Non-traumatic disorders of the soft tissues of the musculoskeletal system that can be caused or aggravated by work activities such as repetitive forceful motions, awkward postures, use of vibrating tolls or equipment, or by manual handling of heavy awkward loads. Examples include carpal tunnel syndrome, tendonitis, epicondylitis, hand-arm vibration syndrome, rotator cuff syndrome, cubital tunnel syndrome, and sciatica. Work-related disorders are primarily, but not exclusively, associated with the upper extremity and back (2).

Musculoskeletal disorders may affect soft tissue (muscle, tendon, ligament, bursa, cartilage, nerve, blood vessel, disk) or bone.
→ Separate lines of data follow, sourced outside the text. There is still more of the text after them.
(** ** The payload of the vLLM adapter *)

(** X7. With a non-empty message list the vLLM operations ignore the prompt:
    two calls that differ only in the prompt are the same call, request and
    result, and the request carries the messages as they were given. *)
Theorem vllm_prompt_is_ignored_with_messages (rt : Runtime)
    (model prompt1 prompt2 messages temperature top_p top_k seed : pyval) :
  truthy messages = true ->
  invoke_llm_vllm rt model prompt1 messages temperature top_p top_k seed
  = invoke_llm_vllm rt model prompt2 messages temperature top_p top_k seed
  /\ stream_llm_vllm rt model prompt1 messages temperature top_p top_k seed
     = stream_llm_vllm rt model prompt2 messages temperature top_p top_k seed
  /\ map (payload_field "messages")
       (calls (invoke_llm_vllm rt model prompt1 messages temperature top_p top_k seed))
     = [Ok messages]
  /\ map (payload_field "messages")
       (gen_calls (stream_llm_vllm rt model prompt1 messages temperature top_p top_k seed))
     = [Ok messages].
Proof.
  intros Hm. split; [|split; [|split]].
  - unfold invoke_llm_vllm. now rewrite !vllm_payload_with_messages.
  - unfold stream_llm_vllm. now rewrite !vllm_payload_with_messages.
  - rewrite invoke_llm_vllm_calls, vllm_payload_with_messages by assumption. reflexivity.
  - rewrite stream_llm_vllm_calls, vllm_payload_with_messages by assumption. reflexivity.
Qed.

Lemma vllm_prompt_is_ignored_with_messages_witness :
  invoke_llm_vllm (runtime_replying (Ok (replied 200 EmptyString))) (PStr "fast-model")
    PNone user_messages default_temperature default_top_p default_top_k default_seed
  = invoke_llm_vllm (runtime_replying (Ok (replied 200 EmptyString))) (PStr "fast-model")
      (PList [PStr "Be brief."; PStr "Hi"]) user_messages
      default_temperature default_top_p default_top_k default_seed.
Proof.
  exact (proj1 (vllm_prompt_is_ignored_with_messages
                  (runtime_replying (Ok (replied 200 EmptyString))) (PStr "fast-model")
                  PNone (PList [PStr "Be brief."; PStr "Hi"]) user_messages
                  default_temperature default_top_p default_top_k default_seed eq_refl)).
Defined.

(** X8. Without a message list ([None] or empty), the vLLM operations send
    two messages, [prompt[0]] with the role [system] and [prompt[1]] with the
    role [user], whatever else the prompt holds. *)
Theorem vllm_prompt_becomes_two_messages (rt : Runtime)
    (model prompt messages temperature top_p top_k seed system user : pyval) :
  truthy messages = false ->
  py_getitem_int prompt 0 = Ok system ->
  py_getitem_int prompt 1 = Ok user ->
  map (payload_field "messages")
    (calls (invoke_llm_vllm rt model prompt messages temperature top_p top_k seed))
  = [Ok (system_user system user)]
  /\ map (payload_field "messages")
       (gen_calls (stream_llm_vllm rt model prompt messages temperature top_p top_k seed))
     = [Ok (system_user system user)].
Proof.
  intros Hm H0 H1.
  assert (Hp : forall stream,
             vllm_payload model prompt messages temperature top_p top_k seed stream
             = Ok (PDict [ ("model", model); ("messages", system_user system user);
                           ("temperature", temperature); ("top_p", top_p);
                           ("top_k", top_k); ("seed", seed); ("stream", PBool stream) ])).
  { intros stream. unfold vllm_payload. now rewrite Hm, H0, H1. }
  split.
  - rewrite invoke_llm_vllm_calls, Hp. reflexivity.
  - rewrite stream_llm_vllm_calls, Hp. reflexivity.
Qed.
Generally the symptoms do not arise from one acute episode of significant trauma but are the result of continual exposure to repetitive force and microtrauma that exceeds the ability of the body to recover and adequately repair structural damage. The terms RSI, MSD, and CTD are not a specific diagnosis but include both clinical entities and symptoms of pain.

The identification and prevention of repetitive motion injuries is a priority area in agricultural medicine. Upper-extremity MSDs are a priority area of the National Occupational Research Agenda for Musculoskeletal Disorders. Additionally, the U.S. Department of Health and Human Services Healthy People 2010 project has set a goal (Goal 20-3) to reduce the rate of injury and illness cases involving days away from work due to overexertion or repetitive motion (3-5).

For the purposes of consistency, MSDs will be used to refer to repetitive motion injuries arising from occupational exposures. The focus of this chapter is on diagnosis and treatment of common MSDs affecting the upper and lower extremities, based on available evidence-based medicine, determination of work-relatedness, ergonomic issues in agriculture leading to MSDs, and prevention through engineering and work practices that are applicable to agriculture. Although the neck and back are the body parts most commonly affected by repetitive motion injuries and are mentioned in this chapter, a detailed discussion of spinal injuries and conditions were addressed in Chapter 17.